The number of lines holding the string "every" is all that is wanted; count them in the records below.

Saved data entries:
--------------------------------------------------

Lemma desired_same db db' f : same_but_marks db db' -> desired db f -> desired db' f.
Proof.
  intros (Er & Ev & Ed) (d & files & h & Hd & Hf & Hin). assert (place d ∈ map place (deliveries db')) as Hp by (rewrite Ed; by apply list_elem_of_fmap_2).
  apply list_elem_of_fmap in Hp as (d' & Ep & Hd'). exists d', files, h. split_and!; [done| |done]. rewrite <- Hf. by apply files_same.
Qed.

(** One delivery of the sweep. *)
Lemma report_step fl now db vols d files h : kdb_ok db -> d ∈ deliveries db -> nearly fl db vols d ->
  files_of db d = Ok (files, h) -> is_Some (nodes fl (d_env d)) -> (forall n, write fl (d_env d) n = true) ->
  let '(db', vols') := report fl now (db, vols) d in
  same_but_marks db db' /\ touched (desired db) vols vols' /\ (forall x, x ∈ deliveries db -> d_id x <> d_id d -> x ∈ deliveries db') /\
  exists d', d' ∈ deliveries db' /\ place d' = place d /\ d_status d' = "ok" /\ d_hash d' = h /\ nearly fl db' vols' d'.
Proof.
  intros Hok Hin Hn Hf [ns Hns] Hw. unfold reportKeyringDeliverySync, syncKeyringDelivery. rewrite Hf.
  destruct (bool_decide (h = d_hash d) && bool_decide (d_status d = "ok")) eqn:E.
  - rewrite E. bd. split_and!; [apply same_refl|apply touched_refl|done|]. exists d. by split_and!.
  - rewrite Hns. assert (functional files) as Hfun by (intros f f' H1 H2; by apply (same_file db d d files files h h)).
    pose proof (write_nodes_ok fl d files Hfun Hw ns vols []) as Hwn. unfold write_nodes. destruct (fold_left _ ns _) as [vols' errs']. destruct Hwn as (-> & Ht & Hh).
    rewrite E. split_and!.
    + apply mark_same.
    + intros key. destruct (Ht key) as [?|(f & Hff & ?)]; [by left|right]. exists f. split; [|done]. by exists d, files, h.
    + intros x Hx Hne. simpl. apply list_elem_of_fmap. exists x. rewrite bool_decide_eq_false_2 by done. done.
    + exists (synced h None now d). split_and!; try done.
      * simpl. apply list_elem_of_fmap. exists d. by rewrite bool_decide_eq_true_2.
      * intros _. exists files. simpl. split; [by eapply files_hash|]. intros ns' n f Hns' Hm Hff. left. rewrite Hns in Hns'. injection Hns' as <-. auto.
Qed.

Lemma same_ok db db' : same_but_marks db db' -> kdb_ok db -> kdb_ok db'.
Proof.
  intros (Er & Ev & Ed) []. assert (map d_id (deliveries db') = map d_id (deliveries db)) as Ei.
  { assert (forall l, map d_id l = map (fun p => p.1.1.1.1.1) (map place l)) as H by (intros l; by rewrite map_map). by rewrite !H, Ed. }
  constructor; rewrite ?Er, ?Ev, ?Ei; try done. intros d Hd. apply (list_elem_of_fmap_2 place) in Hd. change (place <$> deliveries db') with (map place (deliveries db')) in Hd.
  rewrite Ed in Hd. apply list_elem_of_fmap in Hd as (d0 & E & Hd0). injection E as _ -> _ _ _ _. auto.
Qed.

Lemma same_place db db' d' : same_but_marks db db' -> d' ∈ deliveries db' -> exists d, d ∈ deliveries db /\ place d' = place d.
Proof.
  intros (_ & _ & Ed) H. apply (list_elem_of_fmap_2 place) in H. change (place <$> deliveries db') with (map place (deliveries db')) in H. rewrite Ed in H.
  apply list_elem_of_fmap in H as (d & -> & Hd). eauto.
Qed.

Lemma same_reachable fl db db' : same_but_marks db db' -> reachable fl db -> reachable fl db'.
Proof.
  intros Hs Hr d' Hd'. destruct (same_place _ _ _ Hs Hd') as (d & Hd & E). destruct (Hr d Hd) as (H1 & H2 & H3).
  rewrite (files_same db db' d d') by (done || apply Hs). injection E as _ _ -> _ _ _. done.
Qed.

Lemma sweep_fold fl now l : forall db vols, kdb_ok db -> reachable fl db -> NoDup (map d_id l) -> (forall d, d ∈ l -> d ∈ deliveries db) ->
  (forall d, d ∈ deliveries db -> nearly fl db vols d /\ ((d ∈ l) \/ current db d)) ->
  let '(db', vols') := fold_left (report fl now) l (db, vols) in
  same_but_marks db db' /\ forall d, d ∈ deliveries db' -> nearly fl db' vols' d /\ current db' d.
Proof.
  induction l as [|d l IH]; intros db vols Hok Hre Hnd Hl Hall; cbn [fold_left].
  - split; [apply same_refl|]. intros d Hd. destruct (Hall d Hd) as [? [?%not_elem_of_nil|?]]; done.
  - apply NoDup_cons in Hnd as [Hni Hnd]. assert (d ∈ deliveries db) as Hd by (apply Hl; by left). destruct (Hre d Hd) as (Hf & Hns & Hw).
    destruct (files_of db d) as [[files h]|] eqn:Ef; [|done]. pose proof (report_step fl now db vols d files h Hok Hd (proj1 (Hall d Hd)) Ef Hns Hw) as Hs.
    destruct (report fl now (db, vols) d) as [db1 vols1]. destruct Hs as (Hsame & Ht & Hkeep & d1 & Hd1 & Ep & Est & Eh & Hn1).
    pose proof (same_ok _ _ Hsame Hok) as Hok1.
    specialize (IH db1 vols1 Hok1 (same_reachable _ _ _ Hsame Hre) Hnd).
    destruct (fold_left (report fl now) l (db1, vols1)) as [db2 vols2]. destruct IH as [Hsame2 Hfin]; [| |split; [by eapply same_trans|done]].
    + intros x Hx. apply Hkeep; [apply Hl; by right|]. intros E. apply Hni. rewrite <- E. by apply list_elem_of_fmap_2.
    + intros x Hx. destruct (same_place _ _ _ Hsame Hx) as (x0 & Hx0 & Ex). destruct (decide (d_id x0 = d_id d)) as [Eid|Hne].
      * assert (x = d1) as ->.
        { apply (NoDup_map_inj d_id (deliveries db1)); [apply Hok1|done|done|]. injection Ex as -> _ _ _ _ _. injection Ep as -> _ _ _ _ _. done. }
        split; [done|]. right. split; [done|]. exists files. rewrite (files_same db db1 d d1), Eh; [done|apply Hsame|apply Hsame|done].
      * assert (x = x0) as ->.
        { apply (NoDup_map_inj d_id (deliveries db1)); [apply Hok1|done|by apply Hkeep|]. by injection Ex as -> _ _ _ _ _. }
        destruct (Hall x0 Hx0) as [Hn Hc]. split.
        -- intros Hs. destruct (nearly_touched fl db vols vols1 x0 Ht Hn Hs) as (fs & Efs & Hfs). exists fs. split; [done|]. intros ns n f H1 H2 H3.
           destruct (Hfs ns n f H1 H2 H3) as [?|(f' & Hdes & ?)]; [by left|right]. exists f'. split; [by eapply desired_same|done].
        -- destruct Hc as [[->|Hx1]%elem_of_cons|[Hst (fs & Hfs)]]; [done|by left|right]. split; [done|]. exists fs.
           rewrite (files_same db db1 x0 x0); [done|apply Hsame|apply Hsame|done].
Qed.

Lemma current_holds fl db vols d : kdb_ok db -> d ∈ deliveries db -> nearly fl db vols d -> current db d ->
  exists files, files_of db d = Ok (files, d_hash d) /\ holds fl vols d files.
Proof.
  intros Hok Hd Hn [Hs (files & Hf)]. exists files. split; [done|]. destruct (Hn Hs) as (fs & Eh & Hfs). rewrite (files_hash _ _ _ _ Hf) in Eh. apply sha_inj in Eh as <-.
  intros ns n f H1 H2 H3. destruct (Hfs ns n f H1 H2 H3) as [->|(f' & (d' & fs' & h' & Hd' & Hf' & Hin') & E & ->)]; [done|].
  f_equal. f_equal. by apply (same_file db d' d fs' files h' (d_hash d)).
Qed.

Lemma converge_current fl now db vols : (forall d, d ∈ deliveries db -> current db d) -> converge Open b64 json sha err_text fl now (db, vols) = (db, vols).
Proof.
  intros Hc. unfold converge. assert (forall d, d ∈ AllKeyringDeliveries db -> current db d) as H.
  { intros d Hd. apply Hc. unfold AllKeyringDeliveries, ListKeyringDeliveries in Hd. rewrite ssort_perm in Hd. by apply elem_of_filter_b in Hd as [? _]. }
  cbn [fst]. induction (AllKeyringDeliveries db) as [|d l IH]; [done|]. cbn [fold_left].
  assert (report fl now (db, vols) d = (db, vols)) as ->; [|apply IH; intros x Hx; apply H; by right].
  destruct (H d) as [Hs (files & Hf)]; [by left|]. unfold reportKeyringDeliverySync, syncKeyringDelivery. rewrite Hf.
  assert (bool_decide (d_hash d = d_hash d) && bool_decide (d_status d = "ok") = true) as E by (by rewrite !bool_decide_eq_true_2). rewrite E. cbn iota beta. by rewrite E.
Qed.

(** When the fleet is reachable and the keys open, one sweep leaves every
    delivery marked with the hash of what its keyring now asks for, and every
    node holding those files; the next sweep writes nothing, on whatever fleet
    it runs: a node that joined in between gets no files until the content
    changes. *)
Theorem keyring_sweep_converges (fl : Fleet) (now : Z) (db : KDB) (vols : Volumes) : kdb_ok db -> recorded fl db vols -> reachable fl db ->
  let '(db', vols') := converge Open b64 json sha err_text fl now (db, vols) in
  rings db' = rings db /\ versions db' = versions db /\ map place (deliveries db') = map place (deliveries db) /\
  (forall d, d ∈ deliveries db' -> d_status d = "ok" /\ exists files, files_of db' d = Ok (files, d_hash d) /\ holds fl vols' d files) /\
  forall fl' now', converge Open b64 json sha err_text fl' now' (db', vols') = (db', vols').
Proof.
  intros Hok Hrec Hre. pose proof (sweep_fold fl now (AllKeyringDeliveries db) db vols Hok Hre) as H.
  assert (AllKeyringDeliveries db ≡ₚ deliveries db) as Hp by (unfold AllKeyringDeliveries, ListKeyringDeliveries; rewrite ssort_perm, filter_id by done; done).
  unfold converge at 1. cbn [fst]. destruct (fold_left (report fl now) (AllKeyringDeliveries db) (db, vols)) as [db' vols'].
  destruct H as [Hsame Hfin].
  - assert (map d_id (AllKeyringDeliveries db) ≡ₚ map d_id (deliveries db)) as -> by (by apply Permutation_map). apply Hok.
  - intros d. by rewrite Hp.
  - intros d Hd. split; [|left; by rewrite Hp]. intros Hs. destruct (Hrec d Hd Hs) as (files & Eh & Hh). exists files. split; [done|]. intros ns n f H1 H2 H3. left. by apply (Hh ns).
  - destruct Hsame as (Er & Ev & Ed). split_and!; try done.
    + intros d Hd. destruct (Hfin d Hd) as [Hn Hc]. split; [apply Hc|]. apply current_holds; [by eapply same_ok|done..].
    + intros fl' now'. apply converge_current. intros d Hd. by apply Hfin.
Qed.
End Sweep.

(** ** The schedule *)

Section Schedule.
Context (Seal : string -> option string) (draw : string -> Draw) (now : Z).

--------------------------------------------------

- **Output of the exercise**
2